Pubdate: Sat, 24 Mar 2012
Source: Marblehead Reporter (MA)
Copyright: 2012 GateHouse Media, Inc.
Contact: http://www.wickedlocal.com/marblehead/
Details: http://www.mapinc.org/media/3395
Author: Stephen Sloss
Referenced : http://www.mapinc.org/drugnews/v12/n182/a07.html
MARIJUANA WON'T SATISFY
Marblehead - Why does Marblehead need legalized marijuana? ("Bill to
legalize marijuana gets local boost," Marblehead Reporter, March 15-21)
If the main goal for most users is to get high, why is Marblehead,
with all its advantages, its fine homes, high salaries, beautiful
scenery, so lacking in fulfillment that a majority of its voting
residents and their local rep think we need to be artificially
induced to be fleetingly happy in an acrid smoke-filled haze?
And don't forget the "revenue upside." When the state needs money, we
get a state-sponsored lottery and, when then that's not enough,
state-licensed gambling casinos. We're maxing out the sin taxes on
cigarettes and alcohol, so let's legalize grass and tax that, too. Is
there anything the least bit cynical in the state making money the
more we smoke, drink, gamble and toke?
To sooth our consciences, we are falsely told in both the story and
related editorial that our children will not be impacted. Aside from
the obvious bad example that adults deal with their problems or
worries by getting high, children are directly affected by smoking in
their homes and cars. This is a no-brainer. If their parents smoke
pot around them then they will smoke pot, too. In our brave new
world, even babies could be stoned because Mom was tokin' while
changing the diaper. But we want our pot, so let's not worry about that.
And what are we to make of the accomplished scientist's facetious
analogy that marijuana is no more likely to lead to broader drug use
than drinking milk is to lead to alcohol consumption? Perhaps the
slogan for our new legal marijuana should be "Got Grass?"
As I write this, the morning news tells the tragic story of a Salem
mother who has slit the throats of her two children and set their
apartment on fire. A pregnant Melrose woman has been killed in a
Florida cabana by an errant driver. It can be harsh world, and the
temptation to seek respite in artificial escape and temporary relief
can be understood in that context. Is it the government's highest
role to offer us a taxed drug to take our minds off the pain of a
broken world? Is that all we can look forward to when the world falls
short of expectations?
Back in 1969, my generation camped out in Woodstock, smoked pot and
sang, "We've got to get ourselves back to the garden" and for a few
days dreamed of a better, simpler life, one of "peace and love."

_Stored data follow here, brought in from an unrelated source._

(* ===== verification/EmitterLines.v ===== *)
(** * EmitterLines: the lines that the emitter delivers

    What [trimEnd] does to joined strings; the invariant of the emitter's line; and
    the theorem that every line it delivers keeps within the hard margin, whatever
    it is asked to write. *)

From S2P Require Import Prelude Effects MimeUtils MimeHeaders HeaderTokens DateHeaders HeaderEmitter.

(** ** Strings *)

Lemma slen_nonneg s : 0 <= slen s.
Proof. unfold slen. lia. Qed.

Lemma slen_cons c s : slen (c :: s) = 1 + slen s.
Proof. unfold slen. cbn [length]. lia. Qed.

Lemma trimStart_app s t : trimStart (s ++ t) = if forallb is_space s then trimStart t else trimStart s ++ t.
Proof. induction s as [|c s IH]; [done|]. cbn. by destruct (is_space c). Qed.

Lemma forallb_rev {A} (p : A → bool) l : forallb p (rev l) = forallb p l.
Proof.
  induction l as [|a l IH]; [done|]. cbn. rewrite forallb_app, IH. cbn.
  by destruct (p a), (forallb p l).
Qed.

Lemma trimEnd_app s t : trimEnd (s ++ t) = if forallb is_space t then trimEnd s else s ++ trimEnd t.
Proof.
  unfold trimEnd. rewrite rev_app_distr, trimStart_app, forallb_rev.
  destruct (forallb is_space t); [done|]. by rewrite rev_app_distr, rev_involutive.
Qed.

Lemma trimStart_suffix s : ∃ w, s = w ++ trimStart s ∧ forallb is_space w = true.
Proof.
  induction s as [|c s (w & Hs & Hw)]; [by exists []|]. cbn. destruct (is_space c) eqn:Hc.
  - exists (c :: w). cbn. by rewrite <- Hs, Hc, Hw.
  - by exists [].
Qed.

Lemma trimEnd_prefix s : ∃ w, s = trimEnd s ++ w ∧ forallb is_space w = true.
Proof.
  destruct (trimStart_suffix (rev s)) as (w & Hs & Hw). exists (rev w). unfold trimEnd.
  rewrite <- rev_app_distr, <- Hs, rev_involutive. by rewrite forallb_rev.
Qed.

Lemma trimStart_blank s : forallb is_space s = true → trimStart s = [].
Proof. induction s as [|c s IH]; [done|]. cbn. by destruct (is_space c). Qed.

Lemma trimEnd_blank s : forallb is_space s = true → trimEnd s = [].
Proof. intros Hs. unfold trimEnd. by rewrite trimStart_blank by (by rewrite forallb_rev). Qed.

Lemma slen_trimEnd s : slen (trimEnd s) <= slen s.
Proof.
  destruct (trimEnd_prefix s) as (w & Hs & _). rewrite Hs at 2. rewrite slen_app.
  pose proof (slen_nonneg w). lia.
Qed.

Lemma slen_trimStart s : slen (trimStart s) <= slen s.
Proof.
  destruct (trimStart_suffix s) as (w & Hs & _). rewrite Hs at 2. rewrite slen_app.
  pose proof (slen_nonneg w). lia.
Qed.

(** The two parts of a line at a position. *)
Lemma split_at s n : 0 <= n → ∃ a b, s = a ++ b ∧ slice s 0 n = a ∧ slice_from s n = b ∧ (slen a = n ∨ b = [] ∧ slen s <= n).
Proof.
  intros Hn. exists (take (Z.to_nat n) s), (drop (Z.to_nat n) s). split; [by rewrite take_drop|].
  rewrite <- slice_0_take, <- slice_from_drop, Z2Nat.id by done. split_and!; [done..|].
  rewrite <- (Z2Nat.id n), slice_0_take, slice_from_drop, Z2Nat.id by done. unfold slen. destruct (decide (Z.to_nat n ≤ length s)%nat).
  - left. rewrite length_take. lia.
  - right. rewrite drop_ge by lia. split; [done|lia].
Qed.

(** ** Breaking the line *)

Lemma commit_run n s :
  _commitLine (Some n) s
  = (s <| currentLine := SP :: trimStart (slice_from (currentLine s) n) |> <| preferredBreakpoint := 0 |>,
     [DeliverData (trimEnd (slice (currentLine s) 0 n) ++ CRLF)], Some tt).
Proof. done. Qed.

Lemma commit_end_run s :
  _commitLine None s
  = (s <| currentLine := [] |> <| preferredBreakpoint := 0 |>, [DeliverData (trimEnd (currentLine s) ++ CRLF)], Some tt).
Proof. done. Qed.

(** A relation that a break establishes. *)
Definition break_rel (R : emitter → list output → emitter → Prop) (n : Z) (s : emitter) : Prop :=
  let '(s', o, _) := _commitLine (Some n) s in R s o s'.

(** Reserving space breaks the line, at the preferred breakpoint or its end or both;
    it tells whether there is room, and there is if a new line has it. *)
Lemma reserve_spec (R : emitter → list output → emitter → Prop) `{!TraceRel R} n s :
  (∀ s, 0 < preferredBreakpoint s → break_rel R (preferredBreakpoint s) s) →
  (∀ s, 0 < slen (currentLine s) → break_rel R (slen (currentLine s)) s) →
  ∃ s' o b, _reserveTokenSpace n s = (s', o, Some b) ∧ R s o s' ∧
    softMargin s' = softMargin s ∧ hardMargin s' = hardMargin s ∧
    (b = true → slen (currentLine s') + n <= Z.max (softMargin s) (hardMargin s)) ∧
    (b = false → softMargin s < slen (currentLine s) + n ∧ hardMargin s < 1 + n).
Proof.
  intros Hpb Hlen. unfold _reserveTokenSpace, line_length.
  assert (Hend : ∀ s, ∃ s' o b, (let! hard := gets (λ s, slen (currentLine s) + n <=? hardMargin s) in
      if hard : bool then ret true
      else let! k := gets (λ s, slen (currentLine s)) in
           when (0 <? k) (_commitLine (Some k)) >> gets (λ s, slen (currentLine s) + n <=? hardMargin s)) s
      = (s', o, Some b) ∧ R s o s' ∧ softMargin s' = softMargin s ∧ hardMargin s' = hardMargin s ∧
      (b = true → slen (currentLine s') + n <= hardMargin s) ∧ (b = false → hardMargin s < 1 + n)).
  { clear s. intros s. rewrite bind_gets. destruct (Z.leb_spec (slen (currentLine s) + n) (hardMargin s)).
    { exists s, [], true. split_and!; [done|apply trace_refl|done..]. }
    rewrite bind_gets. destruct (Z.ltb_spec 0 (slen (currentLine s))) as [Hl|Hl].
    - specialize (Hlen s Hl). unfold break_rel in Hlen. rewrite commit_run in Hlen. cbn [when].
      unfold bind. rewrite commit_run. unfold gets. eexists _, _, _. split_and!; [done|exact Hlen|done|done|by intros ?%Z.leb_le|].
      intros Hb%Z.leb_gt. revert Hb. unfold slice_from, slen. rewrite slice_nonneg by lia.
      rewrite drop_ge by lia. rewrite take_nil. cbn. lia.
    - cbn [when]. unfold skip. rewrite bind_ret_l. unfold gets. exists s, [], (slen (currentLine s) + n <=? hardMargin s).
      split_and!; [done|apply trace_refl|done|done|by intros ?%Z.leb_le|]. intros ?%Z.leb_gt.
      pose proof (Nat2Z.is_nonneg (length (currentLine s))). unfold slen in *. lia. }
  rewrite bind_gets. destruct (Z.leb_spec (slen (currentLine s) + n) (softMargin s)).
  { exists s, [], true. split_and!; [done|apply trace_refl|done|done|lia|done]. }
  rewrite bind_gets. destruct (Z.ltb_spec 0 (preferredBreakpoint s)) as [Hp|Hp].
  - specialize (Hpb s Hp). unfold break_rel in Hpb. rewrite commit_run in Hpb. rewrite bind_assoc.
    unfold bind at 1. rewrite commit_run. rewrite bind_gets. set (s1 := s <| currentLine := _ |> <| preferredBreakpoint := 0 |>) in *.
    destruct (Z.leb_spec (slen (currentLine s1) + n) (softMargin s1)).
    { eexists s1, _, true. split_and!; [done|exact Hpb|done|done|cbn in *; lia|done]. }
    destruct (Hend s1) as (s' & o & b & -> & HR & Hs1 & Hs2 & Hb1 & Hb2).
    eexists s', _, b. split_and!; [done|by eapply trace_trans|done|done|intros Hb; specialize (Hb1 Hb); cbn in *; lia|auto].
  - rewrite bind_ret_l. destruct (Hend s) as (s' & o & b & -> & HR & Hs1 & Hs2 & Hb1 & Hb2).
    exists s', o, b. split_and!; [done..|intros Hb; specialize (Hb1 Hb); lia|auto].
Qed.

(** ** The invariant *)

Record within (h : Z) (s : emitter) : Prop := {
  within_hard : hardMargin s = h;
  within_soft : softMargin s <= h;
  within_pos : 0 <= h;
  within_line : slen (currentLine s) <= h + 1;
  within_trim : slen (trimEnd (currentLine s)) <= h;
  within_pb : preferredBreakpoint s <= h
}.

(** A line within the margin. *)
Definition line_within (h : Z) (e : output) : Prop :=
  match e with
  | DeliverData d => ∃ line, d = line ++ CRLF ∧ slen line <= h
  | DeliverEOF => True
  end.

Section Within.
Context (h : Z).

Lemma within_commit n s :
  within h s → (0 < n <= h ∨ n = slen (currentLine s)) →
  let '(s', o, r) := _commitLine (Some n) s in within h s' ∧ Forall (line_within h) o ∧ r = Some tt.
Proof.
  intros [Hh Hs Hp Hl Ht Hb] Hn. rewrite commit_run. pose proof (slen_nonneg (currentLine s)) as H0.
  destruct (split_at (currentLine s) n) as (a & b & Hab & -> & -> & Hlen); [lia|].
  assert (Hb0 : b = [] ∨ 0 < n ∧ slen a = n ∧ n <= h).
  { destruct Hlen as [Ha|[-> _]]; [|by left]. destruct Hn as [Hn | ->]; [right; lia|]. left.
    rewrite Hab, slen_app in Ha. destruct b; [done|]. rewrite slen_cons in Ha. pose proof (slen_nonneg b). lia. }
  rewrite Hab, ?slen_app, ?trimEnd_app in *. split_and!; [split; cbn -[slen trimEnd trimStart]; try done| |done].
  - rewrite slen_cons. destruct Hb0 as [-> | (? & ? & ?)]; [by change (1 + 0 <= h + 1); lia|]. pose proof (slen_trimStart b). lia.
  - change (SP :: trimStart b) with ([SP] ++ trimStart b). rewrite trimEnd_app.
    destruct (forallb is_space (trimStart b)) eqn:Eb; [by cbn|]. rewrite slen_app.
    destruct Hb0 as [-> | (? & ? & ?)]; [done|]. destruct (trimStart_suffix b) as (w & Hw & Hws).
    assert (forallb is_space b = false) as Hnb by (rewrite Hw, forallb_app, Hws, Eb; done). rewrite Hnb in Ht.
    rewrite slen_app in Ht. rewrite Hw, trimEnd_app, Eb, slen_app in Ht. change (slen [SP]) with 1.
    pose proof (slen_nonneg w). lia.
  - constructor; [|done]. exists (trimEnd a). split; [done|].
    destruct Hb0 as [-> | (? & ? & ?)]; [by cbn in Ht|]. pose proof (slen_trimEnd a). lia.
Qed.

Lemma within_commit_end s :
  within h s → let '(s', o, r) := _commitLine None s in within h s' ∧ Forall (line_within h) o ∧ r = Some tt.
Proof.
  intros [Hh Hs Hp Hl Ht Hb]. rewrite commit_end_run. split_and!; [split; cbn -[slen trimEnd]; try done; change (slen (trimEnd [])) with 0; change (slen []) with 0; lia| |done].
  constructor; [|done]. by exists (trimEnd (currentLine s)).
Qed.

(** The relation of [safe_from (within h) (line_within h)]. *)
Definition keeps_within (s : emitter) (o : list output) (s' : emitter) : Prop :=
  within h s → within h s' ∧ Forall (line_within h) o.

#[export] Instance keeps_within_trace : TraceRel keeps_within.
Proof.
  split; [done|]. intros s1 o1 s2 o2 s3 H1 H2 Hs. destruct (H1 Hs) as [Hs2 Ho1].
  destruct (H2 Hs2) as [Hs3 Ho2]. split; [done|]. by apply Forall_app.
Qed.

Lemma reserve_within n s :
  within h s → ∃ s' o b, _reserveTokenSpace n s = (s', o, Some b) ∧ within h s' ∧ Forall (line_within h) o ∧
    (b = true → slen (currentLine s') + n <= h).
Proof.
  intros Hs. destruct (reserve_spec keeps_within n s) as (s' & o & b & Hr & HR & _ & _ & Hb & _).
  - intros s1 Hp. unfold break_rel. rewrite commit_run. intros Hs1.
    pose proof (within_commit (preferredBreakpoint s1) s1 Hs1) as Hc. rewrite commit_run in Hc.
    destruct Hc as (? & ? & _); [left; split; [done|apply Hs1]|done].
  - intros s1 Hp. unfold break_rel. rewrite commit_run. intros Hs1.
    pose proof (within_commit (slen (currentLine s1)) s1 Hs1) as Hc. rewrite commit_run in Hc.
    destruct Hc as (? & ? & _); [by right|done].
  - destruct (HR Hs) as [Hs' Ho]. exists s', o, b. split_and!; [done..|]. intros Hbt.
    specialize (Hb Hbt). pose proof (within_hard h s Hs). pose proof (within_soft h s Hs). lia.
Qed.

Abbreviation safe := (safe_from (within h) (line_within h)).

Lemma safe_reserve n : safe (_reserveTokenSpace n).
Proof. intros s Hs. by destruct (reserve_within n s Hs) as (s' & o & b & -> & ? & ? & _). Qed.

Lemma safe_commit_length : safe (let! n := line_length in _commitLine (Some n)).
Proof.
  intros s Hs. unfold line_length. rewrite bind_gets. pose proof (within_commit (slen (currentLine s)) s Hs) as Hc.
  rewrite commit_run in *. destruct Hc as (? & ? & _); [by right|done].
Qed.

Lemma safe_commit_end : safe (_commitLine None).
Proof. intros s Hs. pose proof (within_commit_end s Hs) as Hc. rewrite commit_end_run in *. by destruct Hc as (? & ? & _). Qed.

Lemma within_text s t pb :
  within h s → slen (currentLine s) + slen t <= h → pb = preferredBreakpoint s ∨ pb = slen (currentLine s ++ t) →
  within h (s <| currentLine := currentLine s ++ t |> <| preferredBreakpoint := pb |>) ∧
  within h (s <| currentLine := (currentLine s ++ t) ++ [SP] |> <| preferredBreakpoint := pb |>).
Proof.
  intros [Hh Hs Hp Hl Ht Hb] Hlen Hpb. assert (pb <= h) by (destruct Hpb as [-> | ->]; rewrite ?slen_app; lia).
  pose proof (slen_trimEnd (currentLine s ++ t)) as Htt.
  assert (trimEnd ((currentLine s ++ t) ++ [SP]) = trimEnd (currentLine s ++ t)) as Htr by (by rewrite trimEnd_app).
  split; split; cbn -[slen trimEnd]; rewrite ?Htr, ?slen_app in *; change (slen [SP]) with 1; lia || done.
Qed.

Lemma safe_addText text mayBreakAfter : safe (addText text mayBreakAfter).
Proof.
  intros s Hs. unfold addText. unfold bind at 1.
  destruct (reserve_within (slen text) s Hs) as (s' & o & b & -> & Hs' & Ho & Hb).
  destruct b; cbn [negb]; [|unfold throw; by rewrite app_nil_r]. specialize (Hb eq_refl).
  rewrite bind_modify. destruct mayBreakAfter; cbn [when].
  - rewrite bind_modify. destruct (within_text s' text (slen (currentLine s' ++ text)) Hs' Hb) as [H1 H2]; [by right|].
    destruct (negb _); cbn [when]; unfold skip, ret, modify; rewrite app_nil_r; by split.
  - unfold skip, ret. rewrite app_nil_r. split; [|done].
    destruct (within_text s' text (preferredBreakpoint s') Hs' Hb) as [H1 _]; [by left|]. by destruct s'.
Qed.

Lemma safe_addQuotable text qchars b : safe (addQuotable text qchars b).
Proof. unfold addQuotable. case_match; [apply safe_skip|apply safe_addText]. Qed.

Lemma safe_addWords words qchars b : safe (addWords words qchars b).
Proof.
  induction words as [|w [|w' words] IH]; [apply safe_skip|apply safe_addQuotable|].
  apply safe_bind; [apply safe_addQuotable|done].
Qed.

Thirty years later at Woodstock 1999, their descendents burned 12
truck trailers and pelted responding firefighters with stones. Where
is the love?
Why did the majority of voters in a 2010 nonbinding referendum
instruct our rep to vote to legalize the use of pot? What haven't
they found in their nice homes, cars, jobs, club memberships, boats,
vacations, marriages, gifted children and several fine alcohol
outlets that would make pot superfluous? Beyond the beautiful facade,
is something missing? Are we looking for love in all the wrong places?
Perhaps the approaching high Jewish and Christian holidays of
Passover and Easter offer a chance for reflection on a better way to
a satisfying life than legalizing and taxing more and more "vices."
It is doubtful that we can legalize, tax and drug our way to true
happiness. One need only consider the government in Aldous Huxley's
"Brave New World," which provides the drug Soma to all its citizens
to suppress questions about the quality of their empty lives.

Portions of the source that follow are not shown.